START Input

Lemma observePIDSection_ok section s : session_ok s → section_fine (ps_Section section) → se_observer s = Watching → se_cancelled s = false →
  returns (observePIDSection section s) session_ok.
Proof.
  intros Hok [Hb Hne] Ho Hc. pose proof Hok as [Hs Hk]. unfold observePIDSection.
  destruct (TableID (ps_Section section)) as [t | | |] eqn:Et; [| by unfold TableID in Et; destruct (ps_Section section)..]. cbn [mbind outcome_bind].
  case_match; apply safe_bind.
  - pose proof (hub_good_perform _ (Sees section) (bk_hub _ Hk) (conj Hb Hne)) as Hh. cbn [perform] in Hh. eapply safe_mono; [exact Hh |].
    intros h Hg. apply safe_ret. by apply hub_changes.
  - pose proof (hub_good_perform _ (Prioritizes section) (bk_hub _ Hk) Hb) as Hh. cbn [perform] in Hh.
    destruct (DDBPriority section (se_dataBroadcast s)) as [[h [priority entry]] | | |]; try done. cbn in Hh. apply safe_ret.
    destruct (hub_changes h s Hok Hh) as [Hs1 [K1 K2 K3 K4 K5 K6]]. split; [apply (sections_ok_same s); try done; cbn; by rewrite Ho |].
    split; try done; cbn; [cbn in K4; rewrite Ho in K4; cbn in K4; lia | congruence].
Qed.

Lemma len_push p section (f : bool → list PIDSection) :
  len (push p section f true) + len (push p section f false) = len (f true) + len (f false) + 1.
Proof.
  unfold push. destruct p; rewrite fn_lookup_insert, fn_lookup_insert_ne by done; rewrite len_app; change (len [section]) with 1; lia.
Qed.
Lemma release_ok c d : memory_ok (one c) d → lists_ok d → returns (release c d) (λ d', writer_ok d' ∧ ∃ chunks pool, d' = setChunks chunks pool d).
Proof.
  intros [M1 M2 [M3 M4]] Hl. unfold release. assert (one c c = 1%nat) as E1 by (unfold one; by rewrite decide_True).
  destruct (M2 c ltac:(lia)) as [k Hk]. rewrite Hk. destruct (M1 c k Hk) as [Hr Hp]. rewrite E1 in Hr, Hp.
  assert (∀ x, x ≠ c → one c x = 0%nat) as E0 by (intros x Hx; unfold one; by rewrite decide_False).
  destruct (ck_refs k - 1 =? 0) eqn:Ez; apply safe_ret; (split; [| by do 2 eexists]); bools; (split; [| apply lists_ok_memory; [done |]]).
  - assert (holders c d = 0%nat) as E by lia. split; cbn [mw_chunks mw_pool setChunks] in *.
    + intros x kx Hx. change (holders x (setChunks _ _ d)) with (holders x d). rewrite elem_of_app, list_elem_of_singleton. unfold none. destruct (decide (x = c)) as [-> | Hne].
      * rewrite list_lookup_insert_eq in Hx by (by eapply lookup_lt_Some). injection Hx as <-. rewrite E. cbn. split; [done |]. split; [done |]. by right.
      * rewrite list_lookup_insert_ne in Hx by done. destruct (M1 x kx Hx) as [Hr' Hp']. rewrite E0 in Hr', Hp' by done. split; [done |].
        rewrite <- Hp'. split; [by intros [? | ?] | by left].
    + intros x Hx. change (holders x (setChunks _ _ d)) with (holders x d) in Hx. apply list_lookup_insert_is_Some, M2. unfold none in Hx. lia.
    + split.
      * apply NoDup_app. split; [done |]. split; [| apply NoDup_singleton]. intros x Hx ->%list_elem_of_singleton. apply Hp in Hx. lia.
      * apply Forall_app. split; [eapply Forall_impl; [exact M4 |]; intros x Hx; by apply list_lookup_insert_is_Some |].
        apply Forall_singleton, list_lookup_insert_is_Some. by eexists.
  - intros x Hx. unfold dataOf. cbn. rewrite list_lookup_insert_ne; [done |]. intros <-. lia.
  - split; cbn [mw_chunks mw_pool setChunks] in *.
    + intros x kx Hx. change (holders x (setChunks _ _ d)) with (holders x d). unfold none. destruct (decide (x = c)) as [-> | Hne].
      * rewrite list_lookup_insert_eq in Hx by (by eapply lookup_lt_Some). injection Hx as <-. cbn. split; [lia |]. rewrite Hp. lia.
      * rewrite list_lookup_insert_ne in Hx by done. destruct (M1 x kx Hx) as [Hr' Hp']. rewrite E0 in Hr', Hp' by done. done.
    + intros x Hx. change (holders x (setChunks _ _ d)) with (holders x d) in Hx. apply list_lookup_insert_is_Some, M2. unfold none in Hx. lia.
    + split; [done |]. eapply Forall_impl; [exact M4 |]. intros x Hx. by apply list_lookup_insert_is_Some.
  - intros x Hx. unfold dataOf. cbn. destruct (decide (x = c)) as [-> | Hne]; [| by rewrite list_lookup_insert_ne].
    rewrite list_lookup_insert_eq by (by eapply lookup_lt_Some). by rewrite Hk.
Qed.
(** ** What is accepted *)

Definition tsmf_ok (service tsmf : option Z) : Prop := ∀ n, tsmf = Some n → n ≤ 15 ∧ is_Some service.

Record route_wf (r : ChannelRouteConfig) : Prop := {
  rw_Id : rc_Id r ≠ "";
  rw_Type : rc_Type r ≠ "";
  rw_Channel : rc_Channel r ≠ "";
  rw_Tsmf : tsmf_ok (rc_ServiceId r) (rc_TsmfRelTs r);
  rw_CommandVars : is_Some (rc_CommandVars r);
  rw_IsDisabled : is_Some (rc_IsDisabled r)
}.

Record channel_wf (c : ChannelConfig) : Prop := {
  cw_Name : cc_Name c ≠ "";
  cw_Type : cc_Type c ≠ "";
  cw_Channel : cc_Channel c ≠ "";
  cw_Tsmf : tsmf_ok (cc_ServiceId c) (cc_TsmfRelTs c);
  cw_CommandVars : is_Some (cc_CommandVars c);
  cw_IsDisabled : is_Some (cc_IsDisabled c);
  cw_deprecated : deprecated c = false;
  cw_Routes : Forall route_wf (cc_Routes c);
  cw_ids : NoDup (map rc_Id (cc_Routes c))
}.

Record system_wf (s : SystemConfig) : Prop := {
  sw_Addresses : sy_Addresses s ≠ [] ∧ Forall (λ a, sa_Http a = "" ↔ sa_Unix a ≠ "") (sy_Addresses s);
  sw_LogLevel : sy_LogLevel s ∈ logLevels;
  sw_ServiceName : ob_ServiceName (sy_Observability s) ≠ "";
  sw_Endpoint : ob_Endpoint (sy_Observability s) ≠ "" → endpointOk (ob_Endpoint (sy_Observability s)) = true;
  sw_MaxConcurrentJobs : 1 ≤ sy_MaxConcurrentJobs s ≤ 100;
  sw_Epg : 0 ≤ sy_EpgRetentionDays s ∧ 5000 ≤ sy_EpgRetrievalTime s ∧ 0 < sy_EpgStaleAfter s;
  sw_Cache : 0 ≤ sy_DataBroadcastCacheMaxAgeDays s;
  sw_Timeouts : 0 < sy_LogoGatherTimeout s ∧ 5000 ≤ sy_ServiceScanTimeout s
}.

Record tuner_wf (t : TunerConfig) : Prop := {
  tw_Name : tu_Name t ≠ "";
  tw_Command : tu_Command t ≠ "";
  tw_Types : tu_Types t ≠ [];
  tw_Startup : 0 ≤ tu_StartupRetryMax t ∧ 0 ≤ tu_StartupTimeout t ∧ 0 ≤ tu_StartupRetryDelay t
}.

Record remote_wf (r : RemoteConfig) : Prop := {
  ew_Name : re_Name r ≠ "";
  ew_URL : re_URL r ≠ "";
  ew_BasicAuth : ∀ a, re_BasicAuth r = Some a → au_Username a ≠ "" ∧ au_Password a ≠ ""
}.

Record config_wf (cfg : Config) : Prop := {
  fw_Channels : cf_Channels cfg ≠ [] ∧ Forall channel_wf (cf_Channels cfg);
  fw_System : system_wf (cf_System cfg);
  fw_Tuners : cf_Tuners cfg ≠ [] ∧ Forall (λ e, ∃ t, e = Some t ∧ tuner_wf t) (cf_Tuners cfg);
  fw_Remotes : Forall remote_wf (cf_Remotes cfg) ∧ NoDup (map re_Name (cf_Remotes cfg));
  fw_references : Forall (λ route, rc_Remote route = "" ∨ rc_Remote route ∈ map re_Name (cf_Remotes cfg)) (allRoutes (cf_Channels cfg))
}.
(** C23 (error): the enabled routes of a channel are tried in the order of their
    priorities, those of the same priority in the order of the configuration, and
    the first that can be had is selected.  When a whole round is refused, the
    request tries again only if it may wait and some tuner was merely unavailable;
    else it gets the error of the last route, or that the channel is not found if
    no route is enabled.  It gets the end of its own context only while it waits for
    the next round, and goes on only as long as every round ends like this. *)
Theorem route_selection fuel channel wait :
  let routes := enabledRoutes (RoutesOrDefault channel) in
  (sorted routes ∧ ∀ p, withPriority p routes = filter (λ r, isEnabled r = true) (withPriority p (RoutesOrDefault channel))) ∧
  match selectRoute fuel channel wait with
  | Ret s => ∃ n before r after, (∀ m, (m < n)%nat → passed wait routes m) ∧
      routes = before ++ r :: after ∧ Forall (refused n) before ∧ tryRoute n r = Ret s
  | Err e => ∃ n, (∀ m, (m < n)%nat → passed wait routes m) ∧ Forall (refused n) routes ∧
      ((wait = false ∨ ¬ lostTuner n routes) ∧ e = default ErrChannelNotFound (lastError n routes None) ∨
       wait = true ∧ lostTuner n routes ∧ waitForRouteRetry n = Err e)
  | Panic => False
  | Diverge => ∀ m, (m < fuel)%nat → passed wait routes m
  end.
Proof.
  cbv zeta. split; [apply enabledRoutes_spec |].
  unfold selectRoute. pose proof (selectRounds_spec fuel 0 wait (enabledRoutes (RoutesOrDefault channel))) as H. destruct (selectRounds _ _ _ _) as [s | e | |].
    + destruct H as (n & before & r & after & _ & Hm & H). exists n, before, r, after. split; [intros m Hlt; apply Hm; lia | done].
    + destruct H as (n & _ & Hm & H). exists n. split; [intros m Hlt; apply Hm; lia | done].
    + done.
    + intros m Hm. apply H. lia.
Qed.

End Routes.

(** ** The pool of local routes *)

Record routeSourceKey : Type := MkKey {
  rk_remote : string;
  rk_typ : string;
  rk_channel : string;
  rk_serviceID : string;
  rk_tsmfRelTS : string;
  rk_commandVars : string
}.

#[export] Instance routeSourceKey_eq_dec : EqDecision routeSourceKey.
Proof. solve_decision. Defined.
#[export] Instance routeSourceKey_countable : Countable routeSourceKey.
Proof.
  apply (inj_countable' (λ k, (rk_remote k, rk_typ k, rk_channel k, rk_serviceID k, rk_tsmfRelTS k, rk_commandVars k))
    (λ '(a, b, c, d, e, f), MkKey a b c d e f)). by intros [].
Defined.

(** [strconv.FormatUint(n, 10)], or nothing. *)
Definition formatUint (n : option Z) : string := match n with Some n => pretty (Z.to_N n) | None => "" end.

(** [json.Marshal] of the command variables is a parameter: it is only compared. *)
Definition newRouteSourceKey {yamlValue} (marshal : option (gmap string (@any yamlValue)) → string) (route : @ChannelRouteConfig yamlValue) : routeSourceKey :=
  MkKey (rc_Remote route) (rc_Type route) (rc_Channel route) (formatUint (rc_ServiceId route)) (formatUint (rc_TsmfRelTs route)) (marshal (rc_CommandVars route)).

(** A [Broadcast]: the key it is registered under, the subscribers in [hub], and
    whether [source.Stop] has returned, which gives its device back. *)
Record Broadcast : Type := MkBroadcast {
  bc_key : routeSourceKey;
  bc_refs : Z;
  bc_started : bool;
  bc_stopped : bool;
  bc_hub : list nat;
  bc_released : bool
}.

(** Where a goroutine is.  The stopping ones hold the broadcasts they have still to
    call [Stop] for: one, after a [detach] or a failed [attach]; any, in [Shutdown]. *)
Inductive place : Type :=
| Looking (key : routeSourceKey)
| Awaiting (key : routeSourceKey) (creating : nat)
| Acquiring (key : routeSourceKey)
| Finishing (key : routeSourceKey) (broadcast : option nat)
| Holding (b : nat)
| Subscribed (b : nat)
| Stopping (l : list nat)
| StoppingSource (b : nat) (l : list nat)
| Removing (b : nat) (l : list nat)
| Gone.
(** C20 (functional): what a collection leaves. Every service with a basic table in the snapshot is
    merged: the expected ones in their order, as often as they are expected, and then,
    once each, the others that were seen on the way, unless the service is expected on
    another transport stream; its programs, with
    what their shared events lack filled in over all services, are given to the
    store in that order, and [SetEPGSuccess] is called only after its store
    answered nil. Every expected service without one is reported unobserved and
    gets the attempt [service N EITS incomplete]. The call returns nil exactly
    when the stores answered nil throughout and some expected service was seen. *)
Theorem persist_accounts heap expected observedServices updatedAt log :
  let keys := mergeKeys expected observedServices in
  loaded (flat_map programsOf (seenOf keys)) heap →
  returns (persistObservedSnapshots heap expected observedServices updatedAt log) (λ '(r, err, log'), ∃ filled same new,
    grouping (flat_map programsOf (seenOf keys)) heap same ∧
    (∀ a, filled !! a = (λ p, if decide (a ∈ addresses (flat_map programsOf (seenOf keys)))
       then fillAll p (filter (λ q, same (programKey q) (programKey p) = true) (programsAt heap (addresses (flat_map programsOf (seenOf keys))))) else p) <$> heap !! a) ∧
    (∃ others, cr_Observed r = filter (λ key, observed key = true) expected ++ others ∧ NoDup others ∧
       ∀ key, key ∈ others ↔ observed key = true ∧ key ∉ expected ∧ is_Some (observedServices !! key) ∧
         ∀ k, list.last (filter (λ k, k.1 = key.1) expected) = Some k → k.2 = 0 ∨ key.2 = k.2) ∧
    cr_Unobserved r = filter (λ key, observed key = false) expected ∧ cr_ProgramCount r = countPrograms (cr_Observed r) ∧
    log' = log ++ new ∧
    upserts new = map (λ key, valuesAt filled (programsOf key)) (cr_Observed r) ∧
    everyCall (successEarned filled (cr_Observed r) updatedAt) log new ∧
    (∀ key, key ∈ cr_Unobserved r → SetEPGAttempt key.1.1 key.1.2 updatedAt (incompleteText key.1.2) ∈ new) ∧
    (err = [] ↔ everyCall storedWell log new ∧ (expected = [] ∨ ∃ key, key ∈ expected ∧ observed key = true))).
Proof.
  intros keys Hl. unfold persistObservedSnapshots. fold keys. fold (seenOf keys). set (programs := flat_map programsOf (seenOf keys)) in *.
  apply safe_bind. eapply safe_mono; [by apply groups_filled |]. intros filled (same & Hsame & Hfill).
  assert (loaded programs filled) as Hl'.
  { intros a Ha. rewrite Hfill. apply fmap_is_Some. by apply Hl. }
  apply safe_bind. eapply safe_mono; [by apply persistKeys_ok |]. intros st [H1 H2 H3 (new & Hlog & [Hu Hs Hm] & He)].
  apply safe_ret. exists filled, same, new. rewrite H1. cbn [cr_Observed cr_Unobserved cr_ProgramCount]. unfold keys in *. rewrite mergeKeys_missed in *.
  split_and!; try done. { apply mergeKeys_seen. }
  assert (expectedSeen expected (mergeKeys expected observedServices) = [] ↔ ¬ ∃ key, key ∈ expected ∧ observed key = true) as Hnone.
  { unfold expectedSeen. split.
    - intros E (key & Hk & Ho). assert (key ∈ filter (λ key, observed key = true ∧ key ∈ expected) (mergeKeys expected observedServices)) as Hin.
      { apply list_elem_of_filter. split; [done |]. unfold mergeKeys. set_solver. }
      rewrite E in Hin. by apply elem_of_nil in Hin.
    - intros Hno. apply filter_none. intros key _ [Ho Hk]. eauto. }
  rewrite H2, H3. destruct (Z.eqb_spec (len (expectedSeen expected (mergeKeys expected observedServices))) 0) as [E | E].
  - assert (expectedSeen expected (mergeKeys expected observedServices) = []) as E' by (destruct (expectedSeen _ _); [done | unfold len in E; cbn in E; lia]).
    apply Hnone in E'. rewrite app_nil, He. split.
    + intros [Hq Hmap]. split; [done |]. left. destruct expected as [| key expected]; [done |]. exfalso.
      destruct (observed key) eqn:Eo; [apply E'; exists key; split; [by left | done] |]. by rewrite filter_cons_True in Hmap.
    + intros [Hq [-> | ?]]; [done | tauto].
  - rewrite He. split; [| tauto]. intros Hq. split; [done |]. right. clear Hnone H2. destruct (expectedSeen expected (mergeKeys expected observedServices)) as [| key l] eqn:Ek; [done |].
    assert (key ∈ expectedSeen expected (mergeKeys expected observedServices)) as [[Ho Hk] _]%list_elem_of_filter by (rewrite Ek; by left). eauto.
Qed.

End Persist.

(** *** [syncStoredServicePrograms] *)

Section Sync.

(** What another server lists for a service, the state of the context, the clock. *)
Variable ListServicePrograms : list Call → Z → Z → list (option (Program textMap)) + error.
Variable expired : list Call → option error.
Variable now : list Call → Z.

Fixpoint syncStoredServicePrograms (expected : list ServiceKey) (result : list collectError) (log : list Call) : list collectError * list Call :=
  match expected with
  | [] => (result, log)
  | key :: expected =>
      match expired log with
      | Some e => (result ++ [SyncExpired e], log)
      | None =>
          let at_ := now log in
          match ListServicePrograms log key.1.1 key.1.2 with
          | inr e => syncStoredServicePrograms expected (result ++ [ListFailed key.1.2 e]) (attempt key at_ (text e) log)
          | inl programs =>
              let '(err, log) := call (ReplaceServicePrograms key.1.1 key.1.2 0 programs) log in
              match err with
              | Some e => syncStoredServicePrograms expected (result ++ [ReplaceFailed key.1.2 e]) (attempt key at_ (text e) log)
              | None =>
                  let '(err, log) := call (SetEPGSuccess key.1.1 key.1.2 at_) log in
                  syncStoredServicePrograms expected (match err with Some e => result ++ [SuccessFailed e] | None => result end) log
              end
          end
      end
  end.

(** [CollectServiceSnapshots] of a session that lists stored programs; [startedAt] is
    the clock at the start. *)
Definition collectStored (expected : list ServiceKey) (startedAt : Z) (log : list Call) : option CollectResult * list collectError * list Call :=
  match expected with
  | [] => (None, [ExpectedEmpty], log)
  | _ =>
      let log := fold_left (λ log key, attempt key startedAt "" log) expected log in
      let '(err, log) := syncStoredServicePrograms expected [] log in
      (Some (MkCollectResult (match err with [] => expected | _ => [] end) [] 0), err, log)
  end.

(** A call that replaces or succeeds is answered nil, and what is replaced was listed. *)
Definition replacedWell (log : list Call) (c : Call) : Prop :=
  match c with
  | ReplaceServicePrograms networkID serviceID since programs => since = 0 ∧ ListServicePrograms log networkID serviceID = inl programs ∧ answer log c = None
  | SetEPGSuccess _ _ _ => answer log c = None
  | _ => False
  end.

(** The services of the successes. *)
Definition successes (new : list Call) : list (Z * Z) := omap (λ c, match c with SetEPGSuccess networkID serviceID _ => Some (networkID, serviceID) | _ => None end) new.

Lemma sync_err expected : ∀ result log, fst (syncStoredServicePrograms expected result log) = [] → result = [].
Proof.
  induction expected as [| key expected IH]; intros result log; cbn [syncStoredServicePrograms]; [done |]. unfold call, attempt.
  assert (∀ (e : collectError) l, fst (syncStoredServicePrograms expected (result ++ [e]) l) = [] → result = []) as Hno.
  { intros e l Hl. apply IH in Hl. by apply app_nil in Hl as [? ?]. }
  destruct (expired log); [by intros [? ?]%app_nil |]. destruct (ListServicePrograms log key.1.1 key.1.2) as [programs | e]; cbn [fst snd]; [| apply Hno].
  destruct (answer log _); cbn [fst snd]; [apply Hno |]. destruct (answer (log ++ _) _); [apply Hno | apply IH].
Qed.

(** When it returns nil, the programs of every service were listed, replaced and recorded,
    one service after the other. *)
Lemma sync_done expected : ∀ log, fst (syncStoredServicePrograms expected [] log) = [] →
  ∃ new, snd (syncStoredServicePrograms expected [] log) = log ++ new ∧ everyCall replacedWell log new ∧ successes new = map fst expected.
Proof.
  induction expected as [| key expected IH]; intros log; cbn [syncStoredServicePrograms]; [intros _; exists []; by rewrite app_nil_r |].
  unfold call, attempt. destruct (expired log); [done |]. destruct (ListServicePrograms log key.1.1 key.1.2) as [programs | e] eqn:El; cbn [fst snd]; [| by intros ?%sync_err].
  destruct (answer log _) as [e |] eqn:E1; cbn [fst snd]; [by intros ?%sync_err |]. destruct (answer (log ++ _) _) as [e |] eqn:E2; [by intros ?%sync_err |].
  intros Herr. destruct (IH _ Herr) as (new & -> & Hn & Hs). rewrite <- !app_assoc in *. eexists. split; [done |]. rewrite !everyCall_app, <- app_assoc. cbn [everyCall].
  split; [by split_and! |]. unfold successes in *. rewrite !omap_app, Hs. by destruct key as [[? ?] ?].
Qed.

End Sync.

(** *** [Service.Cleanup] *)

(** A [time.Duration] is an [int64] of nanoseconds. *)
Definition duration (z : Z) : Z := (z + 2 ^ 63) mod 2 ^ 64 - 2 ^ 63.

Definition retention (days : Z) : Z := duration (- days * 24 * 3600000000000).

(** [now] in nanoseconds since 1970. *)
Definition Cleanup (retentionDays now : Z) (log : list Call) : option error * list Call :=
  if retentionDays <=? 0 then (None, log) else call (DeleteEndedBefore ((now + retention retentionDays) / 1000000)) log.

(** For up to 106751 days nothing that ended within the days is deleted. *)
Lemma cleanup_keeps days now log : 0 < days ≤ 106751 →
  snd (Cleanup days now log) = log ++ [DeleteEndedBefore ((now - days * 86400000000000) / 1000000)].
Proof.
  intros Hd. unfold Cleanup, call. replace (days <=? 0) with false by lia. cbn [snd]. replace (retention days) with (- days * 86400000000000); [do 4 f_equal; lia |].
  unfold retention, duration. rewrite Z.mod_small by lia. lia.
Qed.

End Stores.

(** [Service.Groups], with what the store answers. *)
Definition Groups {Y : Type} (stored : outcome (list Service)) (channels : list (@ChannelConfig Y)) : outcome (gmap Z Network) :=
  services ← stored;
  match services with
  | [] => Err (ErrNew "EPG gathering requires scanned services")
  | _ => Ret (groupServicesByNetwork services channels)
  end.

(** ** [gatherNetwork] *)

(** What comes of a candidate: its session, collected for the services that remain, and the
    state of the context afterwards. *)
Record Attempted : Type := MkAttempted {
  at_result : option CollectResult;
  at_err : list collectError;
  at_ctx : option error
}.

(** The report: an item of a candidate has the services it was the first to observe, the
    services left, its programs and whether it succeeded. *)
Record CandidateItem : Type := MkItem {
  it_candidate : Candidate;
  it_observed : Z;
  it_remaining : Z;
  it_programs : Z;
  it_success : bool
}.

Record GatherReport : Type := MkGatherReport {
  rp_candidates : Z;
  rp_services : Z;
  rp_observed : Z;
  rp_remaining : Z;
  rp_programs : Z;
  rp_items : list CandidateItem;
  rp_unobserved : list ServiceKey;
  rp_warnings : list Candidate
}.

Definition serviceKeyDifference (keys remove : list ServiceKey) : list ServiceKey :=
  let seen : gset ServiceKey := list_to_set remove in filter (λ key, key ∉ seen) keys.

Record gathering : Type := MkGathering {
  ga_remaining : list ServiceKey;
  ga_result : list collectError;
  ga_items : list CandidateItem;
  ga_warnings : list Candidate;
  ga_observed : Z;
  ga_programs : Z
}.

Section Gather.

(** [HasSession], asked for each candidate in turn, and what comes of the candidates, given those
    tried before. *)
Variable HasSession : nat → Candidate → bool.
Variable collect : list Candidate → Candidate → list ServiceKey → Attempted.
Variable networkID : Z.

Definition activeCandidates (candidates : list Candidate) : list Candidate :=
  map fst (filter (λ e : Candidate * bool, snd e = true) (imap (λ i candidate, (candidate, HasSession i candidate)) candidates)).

END Input

• Task goal
The output must consist solely of the lines from the first line of the records through the line containing "assert (∀ x, x", reproduced exactly.

• Reply to the task
Lemma observePIDSection_ok section s : session_ok s → section_fine (ps_Section section) → se_observer s = Watching → se_cancelled s = false →
  returns (observePIDSection section s) session_ok.
Proof.
  intros Hok [Hb Hne] Ho Hc. pose proof Hok as [Hs Hk]. unfold observePIDSection.
  destruct (TableID (ps_Section section)) as [t | | |] eqn:Et; [| by unfold TableID in Et; destruct (ps_Section section)..]. cbn [mbind outcome_bind].
  case_match; apply safe_bind.
  - pose proof (hub_good_perform _ (Sees section) (bk_hub _ Hk) (conj Hb Hne)) as Hh. cbn [perform] in Hh. eapply safe_mono; [exact Hh |].
    intros h Hg. apply safe_ret. by apply hub_changes.
  - pose proof (hub_good_perform _ (Prioritizes section) (bk_hub _ Hk) Hb) as Hh. cbn [perform] in Hh.
    destruct (DDBPriority section (se_dataBroadcast s)) as [[h [priority entry]] | | |]; try done. cbn in Hh. apply safe_ret.
    destruct (hub_changes h s Hok Hh) as [Hs1 [K1 K2 K3 K4 K5 K6]]. split; [apply (sections_ok_same s); try done; cbn; by rewrite Ho |].
    split; try done; cbn; [cbn in K4; rewrite Ho in K4; cbn in K4; lia | congruence].
Qed.

Lemma len_push p section (f : bool → list PIDSection) :
  len (push p section f true) + len (push p section f false) = len (f true) + len (f false) + 1.
Proof.
  unfold push. destruct p; rewrite fn_lookup_insert, fn_lookup_insert_ne by done; rewrite len_app; change (len [section]) with 1; lia.
Qed.
Lemma release_ok c d : memory_ok (one c) d → lists_ok d → returns (release c d) (λ d', writer_ok d' ∧ ∃ chunks pool, d' = setChunks chunks pool d).
Proof.
  intros [M1 M2 [M3 M4]] Hl. unfold release. assert (one c c = 1%nat) as E1 by (unfold one; by rewrite decide_True).
  destruct (M2 c ltac:(lia)) as [k Hk]. rewrite Hk. destruct (M1 c k Hk) as [Hr Hp]. rewrite E1 in Hr, Hp.
  assert (∀ x, x ≠ c → one c x = 0%nat) as E0 by (intros x Hx; unfold one; by rewrite decide_False).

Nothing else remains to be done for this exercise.